Exercise objective: Copy the lines below verbatim. Begin with the first and end with the line containing "eqn:Hfault; simpl in Hret.".

Extracted information:

__________

(** X8. What [error_check] returns is the parsed body, untouched; it returns
    nothing for status 401, and for status 400 only a body without
    [Fault]. *)
Theorem error_check_returns_body (v : jval) :
  error_check response = Return v →
  json response = Return v ∧ status_code response ≠ 401 ∧
  (status_code response = 400 → py_contains "Fault" v = Return false).
Proof.
  intros Hret.
  destruct (decide (status_code response = 400)) as [H400|H400].
  - destruct (json response) as [body|exn] eqn:Hjson.
    2:{ unfold error_check in Hret. rewrite H400, Hjson in Hret.
        discriminate. }
    rewrite (error_check_400_parsed response body) in Hret by done.
    destruct (py_contains "Fault" body) as [[]|] eqn:Hfault; simpl in Hret.
    + destruct (py_getitem body "Fault") as [fault|]; [|discriminate].
      simpl in Hret.
      destruct (py_get fault "Error" (JArr [])) as [errors|]; [|discriminate].
      simpl in Hret. destruct (py_iter errors) as [entries|]; [|discriminate].
      simpl in Hret. destruct (scan_errors body entries); discriminate.
    + injection Hret as <-. split; [done|]. split; [lia|done].
    + discriminate.
  - rewrite error_check_not_400 in Hret by done.
    destruct (status_code response =? 401)%Z eqn:H401; [discriminate|].
    apply Z.eqb_neq in H401. done.
Qed.

(** X9. A body that does not parse: for every status but 401, [error_check]
    raises the exception of the parser, also for status 400. *)
Theorem error_check_parse_failure (e : exception) :
  status_code response ≠ 401 →
  json response = Raise e →
  error_check response = Raise e.
Proof.
  intros H401 Hjson.
  destruct (decide (status_code response = 400)) as [H400|H400].
  - unfold error_check. by rewrite H400, Hjson.
  - rewrite error_check_not_400 by done.
    apply Z.eqb_neq in H401. by rewrite H401.
Qed.

(** X10. A 400 body whose [Fault] is not an object makes [error_check] raise
    [AttributeError]; a [Fault] object whose [Error] cannot be iterated
    makes it raise what the iteration raises ([TypeError]).  Neither is an
    [ApiError]. *)
Theorem error_check_400_malformed_Fault (o : gmap string jval)
  (fault : jval) :
  status_code response = 400 →
  json response = Return (JObj o) →
  o !! "Fault" = Some fault →
  (is_object fault = false →
   error_check response = raise AttributeError []) ∧
  (∀ f errors e,
     fault = JObj f → f !! "Error" = Some errors →
     py_iter errors = Raise e →
     e = Exc TypeError [] ∧ error_check response = Raise e).
Proof.
  intros Hstatus Hjson Hfault.
  rewrite (error_check_400_parsed response (JObj o)) by done.
  unfold py_contains. rewrite bool_decide_eq_true_2 by (rewrite Hfault; eauto).
  simpl. rewrite Hfault. simpl. split.
  - by destruct fault.
  - intros f errors e -> Herror Hiter. simpl. rewrite Herror. simpl.
    rewrite Hiter. simpl. split; [|done].
    destruct errors; simpl in Hiter; try discriminate; by injection Hiter.
Qed.
(** * change_tempo_and_pitch_via_sample_rate.py: a shallow embedding

    The script reads a WAV file with Python's [wave] module and writes a
    copy whose header carries another sample rate.  This development
    embeds the script ([get_path_name], [change_sample_rate], [main]) and
    the parts of the Python runtime it runs on: string slicing and
    [rfind], [int()], [repr()], [struct.pack]/[unpack_from] for the
    formats used, and the [wave] module (CPython 3.13, the version named
    in the script's header: [_Chunk], [Wave_read], [Wave_write]).

    Python values are modelled as follows: [int] is [Z]; [str] is
    [string]; [bytes] is [list byte]; an exception is a value of [exn];
    the file system is a map from path names to file contents and the
    console is the list of printed texts.  The host is little-endian
    ([sys.byteorder == 'little']).  The file system holds regular,
    seekable files only, under names it accepts: a path names a file or
    nothing, a file of any name can be created, and writing never
    fails.  What the operating system may refuse on top of that (a path
    that names a directory, an output name longer than its limit, a
    directory that is missing or read-only, a full disk) is outside the
    model; the statements below that depend on the output file being
    opened bound the rate, so that the output name exceeds the input
    name by some 50 characters at most. *)

From Stdlib Require Import ZArith List String Ascii Bool Lia.
From Stdlib Require Import Strings.Byte Numbers.DecimalString.
From Stdlib Require Import DecimalZ DecimalPos.
Import ListNotations.
Local Open Scope string_scope.
Local Open Scope list_scope.
Local Open Scope Z_scope.

(** ** Python built-ins used by the script *)

Definition bytes := list byte.

(** Exceptions raised by the modelled code.  All of them derive from
    Python's [Exception]. *)
Inductive exn : Type :=
| FileNotFoundError (filename : string)
| OSError (msg : string)
| EOFError
| RuntimeError
| AttributeError (msg : string)
| Error (msg : string)            (* wave.Error *)
| struct_error (msg : string)     (* struct.error *)
| TypeError (msg : string).

(** The outcome of a computation that may raise. *)
Definition result (A : Type) : Type := (exn + A)%type.

Definition rbind {A B} (r : result A) (k : A -> result B) : result B :=
  match r with inl e => inl e | inr a => k a end.
Lemma check_feed_outcome s0 s feed :
  registered s0 → steady_inv s0 s → feed ∈ feeds s0 →
  outcome (steady_inv s0) (steady_exn env s0) (check_feed' feed s).
Proof.
  intros Hr [Hw Hg] Hin.
  assert (watched_event (feeds s0) (EvFetch (AWS_RSS_URL feed))) as Hev
    by (by exists feed).
  pose proof (check_feed_watch_rel env slack_webhook slack_channel feed s) as Hs.
  assert (is_Some (last_saved_dates s !! feed)) as [saved0 Hsaved].
  { eapply registered_watch_rel; [done.. |]. by rewrite (wr_feeds _ _ Hw). }
  revert Hs. destruct (check_feed_visit env slack_webhook slack_channel s feed)
    as [Ha | data Ha He | data item rest Ha He Hk | data item rest saved Ha He Hk Hle
        | data item rest saved code Ha He Hk Hlt Hp
        | data item rest saved Ha He Hk Hlt Hp];
    simpl; intros Hs.
  - assert (steady_inv s0 (fetched s feed)) as Hinv.
    { split; [by etrans |].
      eapply (grows_from_step _ _ _ _ [_]); [done | done |]. by repeat constructor. }
    split; [| done]. right. split; [done |]. by eexists _, _.
  - split; [by etrans |].
    eapply (grows_from_step _ _ _ _ [_]); [done | done |]. by repeat constructor.
  - congruence.
  - split; [by etrans |].
    eapply (grows_from_step _ _ _ _ [_; _]); [done | done |]. by repeat constructor.
  - split; [by etrans |].
    eapply (grows_from_step _ _ _ _ [_; _; _; _]); [done | done |].
    by repeat constructor.
  - assert (steady_inv s0
              (mk_state (feeds s) (last_saved_dates s)
                 (EvPost slack_webhook (slack_payload item slack_channel)
                  :: EvFetch (AWS_RSS_URL feed) :: history s))) as Hinv.
    { split; [by etrans |].
      eapply (grows_from_step _ _ _ _ [_; _]); [done | done |]. by repeat constructor. }
    split; [| done]. left. split; [done |].
    by eexists _, _, _.
Qed.
(** C9.  Whatever the candidates and the blacklist, an address that
    [validateEmail] lets through is acceptable: its lower-case form holds no
    blacklisted domain, no blacklisted pattern matches it, and it has the
    syntax of an address.  So is every address of a validated record, and so
    is every address [extractEmailsFromHTML] returns; the latter are, without
    repetition and in the order of their first occurrence, the validated
    matches of the email pattern in the page. *)
Theorem C9_emails_pass_blacklist_and_syntax
  (fround : Q -> Q) (URL_parse : string -> option (string * string))
  (bl : Blacklist) :
  (forall (candidates : list string) e,
     e ∈ omap (validateEmail bl) candidates -> acceptable bl e) /\
  (forall raw b e,
     validateBusinessData fround URL_parse bl raw = Normal (Some b) ->
     e ∈ emails b -> acceptable bl e) /\
  (forall html,
     NoDup (extractEmailsFromHTML bl html) /\
     (forall e, e ∈ extractEmailsFromHTML bl html -> acceptable bl e) /\
     extractEmailsFromHTML bl html =
     first_occurrences
       (omap (validateEmail bl) (map str (match_all emailPattern (chars html))))).
Proof.
  split; [|split].
  - intros candidates e. apply omap_validateEmail.
  - intros raw b e (b' & [= <-] & F)%validated_fields.
    destruct F as (_ & _ & _ & _ & _ & _ & _ & _ & _ & _ & _ & _ & He & _).
    rewrite He. destruct (raw_emails raw) as [l|].
    + apply omap_validateEmail.
    + intros []%not_elem_of_nil.
  - intros html. rewrite extractEmailsFromHTML_eq. split; [|split].
    + apply first_occurrences_NoDup.
    + intros e He. apply (proj1 (first_occurrences_elem _ _)) in He.
      eapply omap_validateEmail, He.
    + reflexivity.
Qed.

Import Sample SampleEmails.
(** [ht.createTranslationElement] *)
Definition createTranslationElement (original : Node) (translatedText : string)
  : string :=
  let tag := Data original in
  let attrs :=
    joinStrings
      (map (fun attr =>
              (" " ++ Key attr ++ "=" ++ dquote ++ EscapeString (Val attr) ++ dquote)%string)
           (Attr original)) in
  let attrs := (attrs ++ " class=" ++ dquote ++ "yarr-translation" ++ dquote)%string in
  let attrs :=
    (attrs ++ " style=" ++ dquote
     ++ "color: #555; margin-top: 0.3em; margin-bottom: 1em; padding-left: 1.2em; border-left: 4px solid #4CAF50 !important; background-color: rgba(76, 175, 80, 0.05);"
     ++ dquote)%string in
  ("<" ++ tag ++ attrs ++ ">" ++ EscapeString translatedText ++ "</" ++ tag ++ ">")%string.

(** What [traverseAndTranslate] does at a translatable block. *)
Definition translateBlock (n : Node) (st : State World)
  : option error * State World :=
  let text := TrimSpace (extractText n) in
  if negb (text =? "") then
    let st := WriteString (Render n) st in
    match callTranslate text st with
    | (Err _, st) => (None, st)
    | (Ok translated, st) =>
        (None, WriteString (createTranslationElement n translated) st)
    end
  else (None, st).

(** [ht.traverseAndTranslate]: the returned [error] and the state
    afterwards. *)
Fixpoint traverseAndTranslate (n : Node) (st : State World) {struct n}
  : option error * State World :=
  match n with
  | mkNode ty _ _ children =>
      let traverseChildren :=
        (fix loop (cs : list Node) (st : State World) {struct cs} :=
           match cs with
           | [] => (None, st)
           | c :: cs' =>
               match traverseAndTranslate c st with
               | (Some err, st) => (Some err, st)
               | (None, st) => loop cs' st
               end
           end) children in
      if ty =t? ElementNode then
        if isCodeBlock n then (None, WriteString (Render n) st)
        else if isTranslatableBlock n then translateBlock n st
        else traverseChildren st
      else traverseChildren st
  end.

(** The loop over the children at the end of [traverseAndTranslate]. *)
Fixpoint traverseChildren (cs : list Node) (st : State World)
  : option error * State World :=
  match cs with
  | [] => (None, st)
  | c :: cs' =>
      match traverseAndTranslate c st with
      | (Some err, st) => (Some err, st)
      | (None, st) => traverseChildren cs' st
      end
  end.

(** [ht.looksLikeCode] *)
Definition looksLikeCode (text : string) : bool :=
  let lines := Split text newline in
  let codeLineCount :=
    fold_left
      (fun count line =>
         let count :=
           if prefix "    " line || prefix tab line then S count else count in
         if MatchString "^[a-zA-Z_][a-zA-Z0-9_]*\s*[=({]" line
         then S count else count)
      lines 0 in
  (List.length lines / 2 <? codeLineCount)%nat.

(** [ht.translateSimpleText] *)
Definition translateSimpleText (text : string) (w : World)
  : (string * option error) * World :=
  let paragraphs := Split text (newline ++ newline)%string in
  let st :=
    fold_left
      (fun st para =>
         let para := TrimSpace para in
         if para =? "" then st
         else if looksLikeCode para
         then WriteString (newline ++ newline)%string (WriteString para st)
         else
           let st := WriteString (newline ++ newline)%string (WriteString para st) in
           match callTranslate para st with
           | (Ok translated, st) =>
               WriteString (newline ++ newline)%string
                 (WriteString translated (WriteString "[译] " st))
           | (Err _, st) => st
           end)
      paragraphs (mkState "" w) in
  ((result_ st, None), world st).

(** [ht.TranslateHTML] *)
Definition TranslateHTML (htmlContent : string) (w : World)
  : (string * option error) * World :=
  match Parse htmlContent with
  | Err _ => translateSimpleText htmlContent w
  | Ok doc =>
      match traverseAndTranslate doc (mkState "" w) with
      | (Some err, st) => (("", Some err), world st)
      | (None, st) => ((result_ st, None), world st)
      end
  end.

(** The same tree with the content of every code block removed. *)
Fixpoint redact (n : Node) : Node :=
  match n with
  | mkNode ty data attr children =>
      if isCodeBlock n
      then mkNode ty data attr []
      else mkNode ty data attr (map redact children)
  end.

(** No code block and no translatable block anywhere in the tree. *)
Fixpoint plain (n : Node) : bool :=
  match n with
  | mkNode _ _ _ children =>
      negb (isCodeBlock n) && negb (isTranslatableBlock n)
      && forallb plain children
  end.

End HTMLTranslator.

(** ** The factory of translators *)

Definition ErrProviderNotConfigured : error :=
  errorString "translation provider not configured".
Definition ErrProviderNotSupported : error :=
  errorString "translation provider not supported".
Definition ErrContentTooLong : error := errorString "content too long to translate".
Definition ErrAPICallFailed : error := errorString "API call failed".

Record Config : Type := mkConfig {
  Provider : string;
  APIKey : string;
  URL : string;
  Model : string;
  TargetLang : string
}.

(** The values [New] returns behind the [Translator] interface: pointers
    to one of the four translator structs, with their fields. *)
Inductive Backend : Type :=
| GeminiTranslator (APIKey TargetLang : string)
| OllamaTranslator (URL Model TargetLang : string)
| GoogleTranslator (TargetLang : string)
| MicrosoftTranslator (APIKey TargetLang : string).

(** The [TargetLang] field of the struct. *)
Definition BackendTargetLang (b : Backend) : string :=
  match b with
  | GeminiTranslator _ lang => lang
  | OllamaTranslator _ _ lang => lang
  | GoogleTranslator lang => lang
  | MicrosoftTranslator _ lang => lang
  end.

(** [fmt.Errorf("%w: " + detail, w)] *)
Definition Errorf_w (w : error) (detail : string) : error :=
  wrapError (Error w ++ ": " ++ detail)%string w.

(** [New] *)
Definition New (config : Config) : result Backend :=
  let targetLang :=
    if TargetLang config =? "" then "zh-CN" else TargetLang config in
  let provider := Provider config in
  if provider =? "gemini" then
    if APIKey config =? ""
    then Err (Errorf_w ErrProviderNotConfigured "Gemini API key not set")
    else Ok (GeminiTranslator (APIKey config) targetLang)
  else if provider =? "ollama" then
    if URL config =? ""
    then Err (Errorf_w ErrProviderNotConfigured "Ollama URL not set")
    else
      let model := if Model config =? "" then "qwen2:4b" else Model config in
      Ok (OllamaTranslator (URL config) model targetLang)
  else if provider =? "google" then Ok (GoogleTranslator targetLang)
  else if provider =? "microsoft" then
    if APIKey config =? ""
    then Err (Errorf_w ErrProviderNotConfigured "Microsoft Translator API key not set")
    else Ok (MicrosoftTranslator (APIKey config) targetLang)
  else if (provider =? "disabled") || (provider =? "") then
    Err (Errorf_w ErrProviderNotConfigured "translation provider is disabled")
  else Err (Errorf_w ErrProviderNotSupported provider).

(** [truncateContent], for the non-negative limits it is called with. *)
Definition truncateContent (content : string) (maxLen : nat) : string :=
  if (String.length content <=? maxLen)%nat then content
  else (sliceTo maxLen content ++ "...")%string.

End translator.

(* ================================================================== *)
(** * Concrete documents and services, to run the program on *)

Module examples.
Import html.

(** A serialiser for attribute-free trees of plain ASCII text, where it
    writes what [html.Render] writes. *)
Fixpoint renderPlain (n : Node) : string :=
  match n with
  | mkNode ty data _ children =>
      let inner := joinStrings (map renderPlain children) in
      match ty with
      | TextNode => data
      | ElementNode => ("<" ++ data ++ ">" ++ inner ++ "</" ++ data ++ ">")%string
      | DocumentNode => inner
      | _ => ""
      end
  end.

(** The string of [n] copies of the byte [c]. *)
Fixpoint repeatChar (c : ascii) (n : nat) : string :=
  match n with
  | O => EmptyString
  | S n' => String c (repeatChar c n')
  end.

Definition helloTitle : string := "<p>hello</p><h1>Title</h1>".
Definition helloTitleDoc : Node :=
  document [elem "p" [text "hello"]; elem "h1" [text "Title"]].

Definition quoted : string := "<blockquote><p>hi</p></blockquote>".
Definition quotedDoc : Node :=
  document [elem "blockquote" [elem "p" [text "hi"]]].

Definition bareText : string := "hello".
Definition bareTextDoc : Node := document [text "hello"].

Definition divPre : string := "<div><pre>x=1</pre></div>".
Definition divPreNode : Node := elem "div" [elem "pre" [text "x=1"]].
Definition divPreDoc : Node := document [divPreNode].

(** Elements whose text is longer than a block may hold. *)
Definition longParagraph : Node := elem "p" [text (repeatChar "a" 5000)].
Definition longHeading : Node := elem "h1" [text (repeatChar "a" 2001)].
Definition longCell : Node := elem "td" [text (repeatChar "a" 2001)].
Definition longPre : Node := elem "pre" [text (repeatChar "a" 2001)].

(** The package [html] on the documents above: [Parse] knows their
    trees and rejects every other input. *)
Definition plainHtml : html.Pkg :=
  {| Parse := fun s =>
       if s =? helloTitle then Ok helloTitleDoc
       else if s =? quoted then Ok quotedDoc
       else if s =? bareText then Ok bareTextDoc
       else if s =? divPre then Ok divPreDoc
       else Err (errorString "unknown document");
     Render := renderPlain;
     EscapeString := fun s => s |}.

(** A document of 250 paragraphs, and the package [html] on it. *)
Definition manyParagraphsDoc : Node :=
  document (repeat (elem "p" [text "x"]) 250).
Definition manyParagraphs : html.Pkg :=
  {| Parse := fun _ => Ok manyParagraphsDoc;
     Render := renderPlain;
     EscapeString := fun s => s |}.

Definition examplePage : notion.PageCreateResponse :=
  notion.mkPageCreateResponse "page" "id1" "https://www.notion.so/id1".

(** A store that accepts every request.  Its state counts the requests;
    the encodings are place-holders. *)
Definition acceptingStore : notion.Env nat :=
  {| notion.Marshal := fun _ => Ok "{}";
     notion.Unmarshal := fun _ => Ok examplePage;
     notion.NewRequestWithContext := fun method url body =>
       Ok (notion.mkRequest method url [] body);
     notion.Do := fun _ w =>
       (Ok (notion.mkResponse 200 (Ok "{}")), S w) |}.

(** A store that accepts the first request and answers every later one
    with status 500. *)
Definition failingAfterFirst : notion.Env nat :=
  {| notion.Marshal := fun _ => Ok "{}";
     notion.Unmarshal := fun _ => Ok examplePage;
     notion.NewRequestWithContext := fun method url body =>
       Ok (notion.mkRequest method url [] body);
     notion.Do := fun _ w =>
       match w with
       | O => (Ok (notion.mkResponse 200 (Ok "{}")), S w)
       | S _ => (Ok (notion.mkResponse 500 (Ok "overloaded")), S w)
       end |}.

Definition exampleClient : notion.NotionClient :=
  notion.mkNotionClient "secret" "database".

(** A translation service that is down: every call fails.  Its state
    counts the calls. *)
Definition failing : translator.Translator nat :=
  {| translator.Translate := fun _ _ w =>
       (Err (errorString "service unavailable"), S w) |}.

(** A translation service that answers with the text in brackets. *)
Definition bracketing : translator.Translator nat :=
  {| translator.Translate := fun content _ w =>
       (Ok ("[" ++ content ++ "]")%string, S w) |}.

(** [strings.Split(s, sep)] for a non-empty separator: [s] is cut at
    every occurrence of [sep], found from left to right without overlap.
    [skip] counts the bytes of a separator still to be passed over and
    [cur] is the piece being read. *)
Fixpoint splitAt (sep s : string) (skip : nat) (cur : string) : list string :=
  match s with
  | EmptyString => [cur]
  | String c s' =>
      match skip with
      | S k => splitAt sep s' k cur
      | O =>
          if prefix sep s
          then cur :: splitAt sep s' (String.length sep - 1) EmptyString
          else splitAt sep s' 0 (cur ++ String c EmptyString)%string
      end
  end.

Definition isLetter (c : ascii) : bool :=
  let n := nat_of_ascii c in
  ((65 <=? n) && (n <=? 90) || (97 <=? n) && (n <=? 122) || (n =? 95))%nat.

Definition isWord (c : ascii) : bool :=
  let n := nat_of_ascii c in
  (isLetter c || (48 <=? n) && (n <=? 57))%nat.

(** [\s] of Go's regular expressions: tab, line feed, form feed, carriage
    return, space. *)
Definition isRegexpSpace (c : ascii) : bool :=
  let n := nat_of_ascii c in
  ((n =? 9) || (n =? 10) || (n =? 12) || (n =? 13) || (n =? 32))%nat.

Fixpoint afterSpaces (s : string) : bool :=
  match s with
  | EmptyString => false
  | String c s' =>
      if isRegexpSpace c then afterSpaces s'
      else (Ascii.eqb c "="%char || Ascii.eqb c "("%char || Ascii.eqb c "{"%char)
  end.

Fixpoint afterWord (s : string) : bool :=
  match s with
  | EmptyString => false
  | String c s' => if isWord c then afterWord s' else afterSpaces s
  end.

(** The one pattern the program gives to [regexp.MatchString]. *)
Definition assignmentPattern : string := "^[a-zA-Z_][a-zA-Z0-9_]*\s*[=({]".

__________

Final answer:
(** X8. What [error_check] returns is the parsed body, untouched; it returns
    nothing for status 401, and for status 400 only a body without
    [Fault]. *)
Theorem error_check_returns_body (v : jval) :
  error_check response = Return v →
  json response = Return v ∧ status_code response ≠ 401 ∧
  (status_code response = 400 → py_contains "Fault" v = Return false).
Proof.
  intros Hret.
  destruct (decide (status_code response = 400)) as [H400|H400].
  - destruct (json response) as [body|exn] eqn:Hjson.
    2:{ unfold error_check in Hret. rewrite H400, Hjson in Hret.
        discriminate. }
    rewrite (error_check_400_parsed response body) in Hret by done.
    destruct (py_contains "Fault" body) as [[]|] eqn:Hfault; simpl in Hret.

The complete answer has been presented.